Data for analysis =
────

(* ===== verification/Equiv.v ===== *)
(** * Equivalence of programs, and models side by side

    Two programs are equivalent when no model and no handler tells them apart;
    binding respects this, so that programs can be rewritten by the laws of the
    monad.  The second half runs two models side by side, and frames a program
    that only touches descriptors of its own. *)
From S2P Require Import Prelude CString Sys Resources.
From Stdlib Require Import Lia.

(** ** Equivalence *)

#[global] Instance prog_equiv {A} : Equiv (prog A) := λ p q,
  (∀ W (M : model W) Q w, wp M p Q w ↔ wp M q Q w) ∧
  (∀ W (M : model W) Q w, twp M p Q w ↔ twp M q Q w) ∧
  ∀ W fuel (handle : W → ∀ c, ans c * W) w, run fuel handle p w = run fuel handle q w.

#[global] Instance prog_equivalence {A} : Equivalence (@equiv (prog A) _).
Proof.
  split.
  - intros p. by split_and!.
  - intros p q (H1 & H2 & H3). by split_and!; intros; symmetry.
  - intros p q r (H1 & H2 & H3) (K1 & K2 & K3). split_and!; intros.
    + by rewrite H1.
    + by rewrite H2.
    + by rewrite H3.
Qed.

(** The converse of [wp_bind]. *)
Lemma wp_unbind {W} (M : model W) {A} (p : prog A) : ∀ {B} (f : A → prog B) Q w,
  wp M (p ≫= f) Q w → wp M p (λ a, wp M (f a) Q) w.
Proof.
  change (∀ B (f : A → prog B) Q w, wp M (pbind p f) Q w → wp M p (λ a, wp M (f a) Q) w).
  induction p as [A a|A c k IH|A S C body IHb s k IHk]; intros B f Q w.
  - done.
  - intros [Hok H]. split; [done|]. intros a w' Ha. by apply IH, H.
  - intros (I & HI & H). exists I. split; [done|]. intros s' w' Hs.
    eapply wp_mono; [|by apply H]. intros [s''|b] w''; [done|]. apply IHk.
Qed.
Lemma twp_unbind {W} (M : model W) {A} (p : prog A) : ∀ {B} (f : A → prog B) Q w,
  twp M (p ≫= f) Q w → twp M p (λ a, twp M (f a) Q) w.
Proof.
  change (∀ B (f : A → prog B) Q w, twp M (pbind p f) Q w → twp M p (λ a, twp M (f a) Q) w).
  induction p as [A a|A c k IH|A S C body IHb s k IHk]; intros B f Q w.
  - done.
  - intros H a w' Ha. by apply IH, H.
  - intros (I & m & HI & H). exists I, m. split; [done|]. intros s' w' Hs.
    eapply twp_mono; [|by apply H]. intros [s''|b] w''; [done|]. apply IHk.
Qed.

Lemma loop_run_exit {W S B R R'} n (body : S → W → option ((S + B) * W)) (exit : B → W → option R)
    (exit' : B → W → option R') (g : R → option R') :
  (∀ b w, exit' b w = match exit b w with Some r => g r | None => None end) →
  ∀ s w, loop_run n body exit' s w = match loop_run n body exit s w with Some r => g r | None => None end.
Proof.
  intros He. induction n as [|n IH]; intros s w; cbn [loop_run]; [done|].
  destruct (body s w) as [[[s'|b] w']|]; [apply IH|apply He|done].
Qed.

Lemma run_bind {W A B} fuel (handle : W → ∀ c, ans c * W) (p : prog A) (f : A → prog B) : ∀ w,
  run fuel handle (p ≫= f) w =
  match run fuel handle p w with Some (a, w') => run fuel handle (f a) w' | None => None end.
Proof.
  revert B f.
  change (∀ B (f : A → prog B) w, run fuel handle (pbind p f) w =
    match run fuel handle p w with Some (a, w') => run fuel handle (f a) w' | None => None end).
  induction p as [A a|A c k IH|A S C body IHb s k IHk]; intros B f w; cbn [pbind run].
  - done.
  - destruct (handle w c). apply IH.
  - apply (loop_run_exit fuel _ _ _ (λ r, let '(a, w') := r in run fuel handle (f a) w')).
    intros b w'. rewrite IHk. by destruct (run fuel handle (k b) w') as [[]|].
Qed.

#[global] Instance bind_proper {A B} :
  Proper ((≡) ==> pointwise_relation A (≡) ==> (≡)) (λ (p : prog A) (f : A → prog B), p ≫= f).
Proof.
  intros p q (H1 & H2 & H3) f g Hfg. split_and!; intros.
  - split; intros H%wp_unbind; apply wp_bind; apply H1; (eapply wp_mono; [|exact H]); intros a w'; apply (Hfg a).
  - split; intros H%twp_unbind; apply twp_bind; apply H2; (eapply twp_mono; [|exact H]); intros a w'; apply (Hfg a).
  - rewrite !run_bind, H3. destruct (run fuel handle q w) as [[a w']|]; [|done]. apply (Hfg a).
Qed.

#[global] Instance mbind_proper {A B} :
  Proper (pointwise_relation A (≡) ==> (≡) ==> (≡)) (mbind (M := prog) (A := A) (B := B)).
Proof. intros f g Hfg p q Hpq. by apply bind_proper. Qed.

(** Rewriting at the head, and below a binder. *)
Lemma bind_head {A B} (p q : prog A) (f : A → prog B) : p ≡ q → (p ≫= f) ≡ (q ≫= f).
Proof. intros H. by apply bind_proper. Qed.
Lemma bind_below {A B} (p : prog A) (f g : A → prog B) : (∀ a, f a ≡ g a) → (p ≫= f) ≡ (p ≫= g).
Proof. intros H. by apply bind_proper. Qed.

Lemma bind_ret_l {A B} (a : A) (f : A → prog B) : (Ret a ≫= f) ≡ f a.
Proof. done. Qed.
Lemma bind_ret_r {A} (p : prog A) : (p ≫= λ a, Ret a) ≡ p.
Proof.
  split_and!; intros.
  - split; intros H.
    + apply wp_unbind in H. by eapply wp_mono; [|exact H].
    + apply wp_bind. by eapply wp_mono; [|exact H].
  - split; intros H.
    + apply twp_unbind in H. by eapply twp_mono; [|exact H].
    + apply twp_bind. by eapply twp_mono; [|exact H].
  - rewrite run_bind. by destruct (run fuel handle p w) as [[]|].
Qed.
Lemma bind_assoc {A B C} (p : prog A) (f : A → prog B) (g : B → prog C) :
  ((p ≫= f) ≫= g) ≡ (p ≫= λ a, f a ≫= g).
Proof.
  split_and!; intros.
  - split; intros H.
    + apply wp_unbind, wp_unbind in H. apply wp_bind. eapply wp_mono; [|exact H]. intros a w'. apply wp_bind.
    + apply wp_unbind in H. apply wp_bind, wp_bind. eapply wp_mono; [|exact H]. intros a w'. apply wp_unbind.
  - split; intros H.
    + apply twp_unbind, twp_unbind in H. apply twp_bind. eapply twp_mono; [|exact H]. intros a w'. apply twp_bind.
    + apply twp_unbind in H. apply twp_bind, twp_bind. eapply twp_mono; [|exact H]. intros a w'. apply twp_unbind.
  - rewrite !run_bind. destruct (run fuel handle p w) as [[a w']|]; [|done]. by rewrite run_bind.
Qed.

(** ** Models side by side *)

(** Both models watch. *)
Definition beside {W V} (M : model W) (N : model V) : model (W * V) :=
  Model (λ x c, allowed M x.1 c ∧ allowed N x.2 c) (λ x c a y, answered M x.1 c a y.1 ∧ answered N x.2 c a y.2).

Lemma wp_beside {W V} (M : model W) (N : model V) {A} (p : prog A) : ∀ P Q w v,
  wp M p P w → wp N p Q v → wp (beside M N) p (λ a x, P a x.1 ∧ Q a x.2) (w, v).
Proof.
  induction p as [A a|A c k IH|A S B body IHb s k IHk]; intros P Q w v.
  - by split.
  - intros [Hc H] [Hd G]. split; [by split|]. intros a [w' v'] [Ha Hb]. apply IH; [by apply H|by apply G].
  - intros (I & HI & H) (J & HJ & G). exists (λ s x, I s x.1 ∧ J s x.2). split; [by split|].
    intros s' [w' v'] [Hs Ht]. eapply wp_mono; [|apply IHb; [by apply H|by apply G]].
    cbv beta. intros [s''|b] [w'' v''] [H1 H2]; [by split|]. by apply IHk.
Qed.

(** A model that allows and sees no more than another, up to [R]. *)
Lemma wp_transfer {W V} (M : model W) (N : model V) (R : W → V → Prop) :
  (∀ w v c, R w v → allowed M w c → allowed N v c) →
  (∀ w v c a v', R w v → allowed M w c → answered N v c a v' → ∃ w', answered M w c a w' ∧ R w' v') →
  ∀ {A} (p : prog A) Q w v, R w v → wp M p Q w → wp N p (λ a v', ∃ w', R w' v' ∧ Q a w') v.
Proof.
  intros Hok Hst A p. induction p as [A a|A c k IH|A S B body IHb s k IHk]; intros Q w v HR.
  - by exists w.
  - intros [Hc H]. split; [by eapply Hok|]. intros a v' Ha. destruct (Hst _ _ _ _ _ HR Hc Ha) as (w' & Hw & HR').
    eapply IH; [exact HR'|by apply H].
  - intros (I & HI & H). exists (λ s v, ∃ w, R w v ∧ I s w). split; [by exists w|]. intros s' v' (w' & HR' & Hs).
    eapply wp_mono; [|eapply IHb; [exact HR'|by apply H]]. cbv beta. intros [s''|b] v'' (w'' & HR'' & Hr); [by exists w''|].
    by eapply IHk.
Qed.

(** What is known of the result in any model. *)
Definition returns {A} (p : prog A) (P : A → Prop) : Prop := wp (free (λ (_ : unit) _ _, tt)) p (λ a _, P a) tt.

Lemma wp_returns {W} (M : model W) {A} (p : prog A) (P : A → Prop) Q w :
  returns p P → wp M p Q w → wp M p (λ a w', P a ∧ Q a w') w.
Proof.
  intros HP HQ. pose proof (wp_beside M _ p _ _ w tt HQ HP) as H.
  eapply wp_mono; [|eapply (wp_transfer _ M (λ x w, x = (w, tt))); [| |reflexivity|exact H]].
  - cbv beta. intros a w' (x & -> & H1 & H2). by split.
  - by intros x w' c -> [Hc _].
  - intros x w' c a w'' -> _ Ha. by exists (w'', tt).
Qed.
Lemma free_any {W} (step : W → ∀ c, ans c → W) {A} (p : prog A) : ∀ w, wp (free step) p (λ _ _, True) w.
Proof.
  induction p as [A a|A c k IH|A S B body IHb s k IHk]; intros w; [done| |].
  - split; [done|]. intros a w' _. apply IH.
  - exists (λ _ _, True). split; [done|]. intros s' w' _. eapply wp_mono; [|apply IHb]. intros [s''|b] w'' _; [done|]. apply IHk.
Qed.
Lemma returns_any {A} (p : prog A) : returns p (λ _, True).
Proof. apply free_any. Qed.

────

What you need to do = Search the listing above for the lines with "prog A) (f g" and "intros s' [w'", then output those lines and all lines between them exactly.

Final answer =
Lemma bind_below {A B} (p : prog A) (f g : A → prog B) : (∀ a, f a ≡ g a) → (p ≫= f) ≡ (p ≫= g).
Proof. intros H. by apply bind_proper. Qed.

Lemma bind_ret_l {A B} (a : A) (f : A → prog B) : (Ret a ≫= f) ≡ f a.
Proof. done. Qed.
Lemma bind_ret_r {A} (p : prog A) : (p ≫= λ a, Ret a) ≡ p.
Proof.
  split_and!; intros.
  - split; intros H.
    + apply wp_unbind in H. by eapply wp_mono; [|exact H].
    + apply wp_bind. by eapply wp_mono; [|exact H].
  - split; intros H.
    + apply twp_unbind in H. by eapply twp_mono; [|exact H].
    + apply twp_bind. by eapply twp_mono; [|exact H].
  - rewrite run_bind. by destruct (run fuel handle p w) as [[]|].
Qed.
Lemma bind_assoc {A B C} (p : prog A) (f : A → prog B) (g : B → prog C) :
  ((p ≫= f) ≫= g) ≡ (p ≫= λ a, f a ≫= g).
Proof.
  split_and!; intros.
  - split; intros H.
    + apply wp_unbind, wp_unbind in H. apply wp_bind. eapply wp_mono; [|exact H]. intros a w'. apply wp_bind.
    + apply wp_unbind in H. apply wp_bind, wp_bind. eapply wp_mono; [|exact H]. intros a w'. apply wp_unbind.
  - split; intros H.
    + apply twp_unbind, twp_unbind in H. apply twp_bind. eapply twp_mono; [|exact H]. intros a w'. apply twp_bind.
    + apply twp_unbind in H. apply twp_bind, twp_bind. eapply twp_mono; [|exact H]. intros a w'. apply twp_unbind.
  - rewrite !run_bind. destruct (run fuel handle p w) as [[a w']|]; [|done]. by rewrite run_bind.
Qed.

(** ** Models side by side *)

(** Both models watch. *)
Definition beside {W V} (M : model W) (N : model V) : model (W * V) :=
  Model (λ x c, allowed M x.1 c ∧ allowed N x.2 c) (λ x c a y, answered M x.1 c a y.1 ∧ answered N x.2 c a y.2).

Lemma wp_beside {W V} (M : model W) (N : model V) {A} (p : prog A) : ∀ P Q w v,
  wp M p P w → wp N p Q v → wp (beside M N) p (λ a x, P a x.1 ∧ Q a x.2) (w, v).
Proof.
  induction p as [A a|A c k IH|A S B body IHb s k IHk]; intros P Q w v.
  - by split.
  - intros [Hc H] [Hd G]. split; [by split|]. intros a [w' v'] [Ha Hb]. apply IH; [by apply H|by apply G].
  - intros (I & HI & H) (J & HJ & G). exists (λ s x, I s x.1 ∧ J s x.2). split; [by split|].
    intros s' [w' v'] [Hs Ht]. eapply wp_mono; [|apply IHb; [by apply H|by apply G]].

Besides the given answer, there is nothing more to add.